Task objective:
Restate every record that follows, keeping it exact.

[Saved data entries]
-- -- --

(** Create a property that the object does not have yet. *)
Definition create (o : Obj) (k : string) (v : value) : Obj :=
  match array_index k with
  | Some n => insert_index o n k v
  | None => o ++ [(k, v)]
  end.

(** [o[k] = v]. *)
Definition set (o : Obj) (k : string) (v : value) : Obj :=
  if has o k then update o k v else create o k v.

(** [{...o, k: v}]: the copy has the own properties of [o] in the order of
    [o]; then comes the assignment. *)
Definition spread_with (o : Obj) (k : string) (v : value) : Obj :=
  set o k v.

(** [new Error(message)]. *)
Definition Error (message : string) : value :=
  VObj [("name", VStr "Error"); ("message", VStr message)].

(** How a call ends: with a value, or with a thrown value. *)
Inductive completion (A : Type) : Type :=
| Normal : A -> completion A
| Throw : value -> completion A.

Arguments Normal {A} _.
Arguments Throw {A} _.

(** Truthiness, as [||] and [if] test it. *)
Definition truthy (v : value) : bool :=
  match v with
  | VUndefined | VNull => false
  | VBool b => b
  | VNum n => negb (Z.eqb n 0)
  | VStr s => negb (String.eqb s "")
  | VArr _ | VObj _ => true
  end.

(** [a || b]. *)
Definition or_else (a b : value) : value :=
  if truthy a then a else b.

End Js.

Import Js.

(* ================================================================== *)
(** * Strings: [endsWith] *)
(* ================================================================== *)

(** [s.lastIndexOf(ending)] scanning from position [pos] of the whole string:
    the largest index at which [ending] occurs, [None] for JavaScript's -1.
    The empty [ending] occurs at every index, the length included. *)
Fixpoint lastIndexOf_from (s ending : string) (pos : nat) : option nat :=
  match s with
  | EmptyString => if String.prefix ending EmptyString then Some pos else None
  | String _ s' =>
      match lastIndexOf_from s' ending (S pos) with
      | Some i => Some i
      | None => if String.prefix ending s then Some pos else None
      end
  end.

Definition lastIndexOf (s ending : string) : Z :=
  match lastIndexOf_from s ending 0 with
  | Some i => Z.of_nat i
  | None => (-1)%Z
  end.

(** [endsWith] of the source. *)
Definition endsWith (s ending : string) : bool :=
  let index := lastIndexOf s ending in
  (0 <=? index)%Z
  && (index =? Z.of_nat (String.length s) - Z.of_nat (String.length ending))%Z.

Definition toArrayKey (key : string) : string :=
  if endsWith key "[]" then key else (key ++ "[]")%string.

(** [fixArrayQueryParams]: the choice of [fixedKey], then the loop over
    [Object.keys(params)]. *)
Definition fixedKeyOf (key : string) (value : value) : string :=
  if isArray value then toArrayKey key else key.

(** The body of the [forEach] callback, acting on [result]. *)
Definition assignFixed (params result : Obj) (key : string) : Obj :=
  let value := get params key in
  let fixedKey := fixedKeyOf key value in
  set result fixedKey value.

Definition fixArrayQueryParams (params : Obj) : Obj :=
  fold_left (assignFixed params) (keys params) [].

(** Every key of the object is the key the encoding gives it. *)
Definition encoded (o : Obj) : Prop :=
  forall k v, In (k, v) o -> fixedKeyOf k v = k.

(** The record [{ids: [1, 2, 3], x: 1}] and its encoding. *)
Definition ids_record : Obj :=
  [("ids", VArr [VNum 1; VNum 2; VNum 3]); ("x", VNum 1)].

Definition ids_encoded : Obj :=
  [("ids[]", VArr [VNum 1; VNum 2; VNum 3]); ("x", VNum 1)].

(** The record [{a: [1], "a[]": 2}]: both keys are encoded to [a[]]. *)
Definition clash_record : Obj :=
  [("a", VArr [VNum 1]); ("a[]", VNum 2)].

(** No two keys of the record are encoded to one key. *)
Definition collision_free (params : Obj) : Prop :=
  forall k1 k2,
    In k1 (keys params) -> In k2 (keys params) ->
    fixedKeyOf k1 (get params k1) = fixedKeyOf k2 (get params k2) ->
    k1 = k2.


(* ================================================================== *)
(** * The subscription adapter *)
(* ================================================================== *)

Module Subscriptions.

(** [haystack.includes(needle)] on strings. *)
Fixpoint str_includes (haystack needle : string) : bool :=
  match haystack with
  | EmptyString => String.prefix needle EmptyString
  | String _ rest => String.prefix needle haystack || str_includes rest needle
  end.

(** [list.includes(x)] on an array of strings. *)
Definition includes (l : list string) (x : string) : bool :=
  existsb (String.eqb x) l.

(** A function that [console.warn] may hold: one this module did not make
    (told apart by a number), or the closure that
    [suppressNoSubscriptionExistsWarning] builds around the function it
    found. *)
Inductive WarnFn : Type :=
| HostWarn : nat -> WarnFn
| Suppressing : WarnFn -> WarnFn.

(** The state the subscription code runs in: the global [console.warn] and
    everything else ([S]). *)
Record World (S : Type) : Type := mkWorld {
  console_warn : WarnFn;
  host : S
}.

Arguments mkWorld {S} _ _.
Arguments console_warn {S} _.
Arguments host {S} _.

Definition set_console_warn {S} (w : World S) (fn : WarnFn) : World S :=
  mkWorld fn (host w).

(** A piece of code run for its effect on the world. *)
Definition Code (S A : Type) : Type := World S -> completion A * World S.

(** The test of the closure:
    [typeof args[0] === "string" && args[0].includes(...)]. *)
Definition no_subscription_text : string :=
  " doesn't exist. Subscribing anyway.".

Definition isNoSubscriptionWarning (args : list value) : bool :=
  match args with
  | VStr s :: _ => str_includes s no_subscription_text
  | _ => false
  end.

(** Calling a warn function with [args]. *)
Fixpoint call_warn {S} (host_warn : nat -> list value -> Code S value)
    (fn : WarnFn) (args : list value) : Code S value :=
  match fn with
  | HostWarn id => host_warn id args
  | Suppressing oldConsoleWarn =>
      fun w =>
        if isNoSubscriptionWarning args then (Normal VUndefined, w)
        else call_warn host_warn oldConsoleWarn args w
  end.

(** [suppressNoSubscriptionExistsWarning]: [try { return f(); } finally
    { console.warn = oldConsoleWarn; }]. *)
Definition suppressNoSubscriptionExistsWarning {S T} (f : Code S T) : Code S T :=
  fun w =>
    let oldConsoleWarn := console_warn w in
    let w1 := set_console_warn w (Suppressing oldConsoleWarn) in
    let (result, w2) := f w1 in
    (result, set_console_warn w2 oldConsoleWarn).

(** The [eth.subscribe] that [patchSubscriptions] installs, over the
    [oldSubscribe] it found. *)
Definition subscribe {S H}
    (oldSubscribe : string -> list value -> Code S H)
    (type : string) (rest : list value) : Code S H :=
  if String.eqb type "alchemy_fullPendingTransactions"
     || String.eqb type "alchemy_newFullPendingTransactions"
  then
    suppressNoSubscriptionExistsWarning
      (oldSubscribe "alchemy_newFullPendingTransactions" rest)
  else if String.eqb type "alchemy_filteredNewFullPendingTransactions"
          || String.eqb type "alchemy_filteredPendingTransactions"
          || String.eqb type "alchemy_filteredFullPendingTransactions"
  then
    suppressNoSubscriptionExistsWarning
      (oldSubscribe "alchemy_filteredNewFullPendingTransactions" rest)
  else oldSubscribe type rest.

(** The alias table as the specification words it: public names and the wire
    name each stands for; a name the table lacks is its own wire name. *)
Definition alias_table : list (string * string) :=
  [ ("alchemy_fullPendingTransactions", "alchemy_newFullPendingTransactions");
    ("alchemy_newFullPendingTransactions", "alchemy_newFullPendingTransactions");
    ("alchemy_filteredNewFullPendingTransactions",
     "alchemy_filteredNewFullPendingTransactions");
    ("alchemy_filteredPendingTransactions",
     "alchemy_filteredNewFullPendingTransactions");
    ("alchemy_filteredFullPendingTransactions",
     "alchemy_filteredNewFullPendingTransactions") ].

Fixpoint lookup_alias (table : list (string * string)) (type : string)
  : option string :=
  match table with
  | [] => None
  | (public, wire) :: table' =>
      if String.eqb public type then Some wire else lookup_alias table' type
  end.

-- -- --

Problem solution:
(** Create a property that the object does not have yet. *)
Definition create (o : Obj) (k : string) (v : value) : Obj :=
  match array_index k with
  | Some n => insert_index o n k v
  | None => o ++ [(k, v)]
  end.

(** [o[k] = v]. *)
Definition set (o : Obj) (k : string) (v : value) : Obj :=
  if has o k then update o k v else create o k v.

(** [{...o, k: v}]: the copy has the own properties of [o] in the order of
    [o]; then comes the assignment. *)
Definition spread_with (o : Obj) (k : string) (v : value) : Obj :=
  set o k v.

(** [new Error(message)]. *)
Definition Error (message : string) : value :=
  VObj [("name", VStr "Error"); ("message", VStr message)].

(** How a call ends: with a value, or with a thrown value. *)
Inductive completion (A : Type) : Type :=
| Normal : A -> completion A
| Throw : value -> completion A.

Arguments Normal {A} _.
Arguments Throw {A} _.

(** Truthiness, as [||] and [if] test it. *)
Definition truthy (v : value) : bool :=
  match v with
  | VUndefined | VNull => false
  | VBool b => b
  | VNum n => negb (Z.eqb n 0)
  | VStr s => negb (String.eqb s "")
  | VArr _ | VObj _ => true
  end.

(** [a || b]. *)
Definition or_else (a b : value) : value :=
  if truthy a then a else b.

End Js.

Import Js.

(* ================================================================== *)
(** * Strings: [endsWith] *)
(* ================================================================== *)

(** [s.lastIndexOf(ending)] scanning from position [pos] of the whole string:
    the largest index at which [ending] occurs, [None] for JavaScript's -1.
    The empty [ending] occurs at every index, the length included. *)
Fixpoint lastIndexOf_from (s ending : string) (pos : nat) : option nat :=
  match s with
  | EmptyString => if String.prefix ending EmptyString then Some pos else None
  | String _ s' =>
      match lastIndexOf_from s' ending (S pos) with
      | Some i => Some i
      | None => if String.prefix ending s then Some pos else None
      end
  end.

Definition lastIndexOf (s ending : string) : Z :=
  match lastIndexOf_from s ending 0 with
  | Some i => Z.of_nat i
  | None => (-1)%Z
  end.

(** [endsWith] of the source. *)
Definition endsWith (s ending : string) : bool :=
  let index := lastIndexOf s ending in
  (0 <=? index)%Z
  && (index =? Z.of_nat (String.length s) - Z.of_nat (String.length ending))%Z.

Definition toArrayKey (key : string) : string :=
  if endsWith key "[]" then key else (key ++ "[]")%string.

(** [fixArrayQueryParams]: the choice of [fixedKey], then the loop over
    [Object.keys(params)]. *)
Definition fixedKeyOf (key : string) (value : value) : string :=
  if isArray value then toArrayKey key else key.

(** The body of the [forEach] callback, acting on [result]. *)
Definition assignFixed (params result : Obj) (key : string) : Obj :=
  let value := get params key in
  let fixedKey := fixedKeyOf key value in
  set result fixedKey value.

Definition fixArrayQueryParams (params : Obj) : Obj :=
  fold_left (assignFixed params) (keys params) [].

(** Every key of the object is the key the encoding gives it. *)
Definition encoded (o : Obj) : Prop :=
  forall k v, In (k, v) o -> fixedKeyOf k v = k.

(** The record [{ids: [1, 2, 3], x: 1}] and its encoding. *)
Definition ids_record : Obj :=
  [("ids", VArr [VNum 1; VNum 2; VNum 3]); ("x", VNum 1)].

Definition ids_encoded : Obj :=
  [("ids[]", VArr [VNum 1; VNum 2; VNum 3]); ("x", VNum 1)].

(** The record [{a: [1], "a[]": 2}]: both keys are encoded to [a[]]. *)
Definition clash_record : Obj :=
  [("a", VArr [VNum 1]); ("a[]", VNum 2)].

(** No two keys of the record are encoded to one key. *)
Definition collision_free (params : Obj) : Prop :=
  forall k1 k2,
    In k1 (keys params) -> In k2 (keys params) ->
    fixedKeyOf k1 (get params k1) = fixedKeyOf k2 (get params k2) ->
    k1 = k2.


(* ================================================================== *)
(** * The subscription adapter *)
(* ================================================================== *)

Module Subscriptions.

(** [haystack.includes(needle)] on strings. *)
Fixpoint str_includes (haystack needle : string) : bool :=
  match haystack with
  | EmptyString => String.prefix needle EmptyString
  | String _ rest => String.prefix needle haystack || str_includes rest needle
  end.

(** [list.includes(x)] on an array of strings. *)
Definition includes (l : list string) (x : string) : bool :=
  existsb (String.eqb x) l.

(** A function that [console.warn] may hold: one this module did not make
    (told apart by a number), or the closure that
    [suppressNoSubscriptionExistsWarning] builds around the function it
    found. *)
Inductive WarnFn : Type :=
| HostWarn : nat -> WarnFn
| Suppressing : WarnFn -> WarnFn.

(** The state the subscription code runs in: the global [console.warn] and
    everything else ([S]). *)
Record World (S : Type) : Type := mkWorld {
  console_warn : WarnFn;
  host : S
}.

Arguments mkWorld {S} _ _.
Arguments console_warn {S} _.
Arguments host {S} _.

Definition set_console_warn {S} (w : World S) (fn : WarnFn) : World S :=
  mkWorld fn (host w).

(** A piece of code run for its effect on the world. *)
Definition Code (S A : Type) : Type := World S -> completion A * World S.

(** The test of the closure:
    [typeof args[0] === "string" && args[0].includes(...)]. *)
Definition no_subscription_text : string :=
  " doesn't exist. Subscribing anyway.".

Definition isNoSubscriptionWarning (args : list value) : bool :=
  match args with
  | VStr s :: _ => str_includes s no_subscription_text
  | _ => false
  end.

(** Calling a warn function with [args]. *)
Fixpoint call_warn {S} (host_warn : nat -> list value -> Code S value)
    (fn : WarnFn) (args : list value) : Code S value :=
  match fn with
  | HostWarn id => host_warn id args
  | Suppressing oldConsoleWarn =>
      fun w =>
        if isNoSubscriptionWarning args then (Normal VUndefined, w)
        else call_warn host_warn oldConsoleWarn args w
  end.

(** [suppressNoSubscriptionExistsWarning]: [try { return f(); } finally
    { console.warn = oldConsoleWarn; }]. *)
Definition suppressNoSubscriptionExistsWarning {S T} (f : Code S T) : Code S T :=
  fun w =>
    let oldConsoleWarn := console_warn w in
    let w1 := set_console_warn w (Suppressing oldConsoleWarn) in
    let (result, w2) := f w1 in
    (result, set_console_warn w2 oldConsoleWarn).

(** The [eth.subscribe] that [patchSubscriptions] installs, over the
    [oldSubscribe] it found. *)
Definition subscribe {S H}
    (oldSubscribe : string -> list value -> Code S H)
    (type : string) (rest : list value) : Code S H :=
  if String.eqb type "alchemy_fullPendingTransactions"
     || String.eqb type "alchemy_newFullPendingTransactions"
  then
    suppressNoSubscriptionExistsWarning
      (oldSubscribe "alchemy_newFullPendingTransactions" rest)
  else if String.eqb type "alchemy_filteredNewFullPendingTransactions"
          || String.eqb type "alchemy_filteredPendingTransactions"
          || String.eqb type "alchemy_filteredFullPendingTransactions"
  then
    suppressNoSubscriptionExistsWarning
      (oldSubscribe "alchemy_filteredNewFullPendingTransactions" rest)
  else oldSubscribe type rest.

(** The alias table as the specification words it: public names and the wire
    name each stands for; a name the table lacks is its own wire name. *)
Definition alias_table : list (string * string) :=
  [ ("alchemy_fullPendingTransactions", "alchemy_newFullPendingTransactions");
    ("alchemy_newFullPendingTransactions", "alchemy_newFullPendingTransactions");
    ("alchemy_filteredNewFullPendingTransactions",
     "alchemy_filteredNewFullPendingTransactions");
    ("alchemy_filteredPendingTransactions",
     "alchemy_filteredNewFullPendingTransactions");
    ("alchemy_filteredFullPendingTransactions",
     "alchemy_filteredNewFullPendingTransactions") ].

Fixpoint lookup_alias (table : list (string * string)) (type : string)
  : option string :=
  match table with
  | [] => None
  | (public, wire) :: table' =>
      if String.eqb public type then Some wire else lookup_alias table' type
  end.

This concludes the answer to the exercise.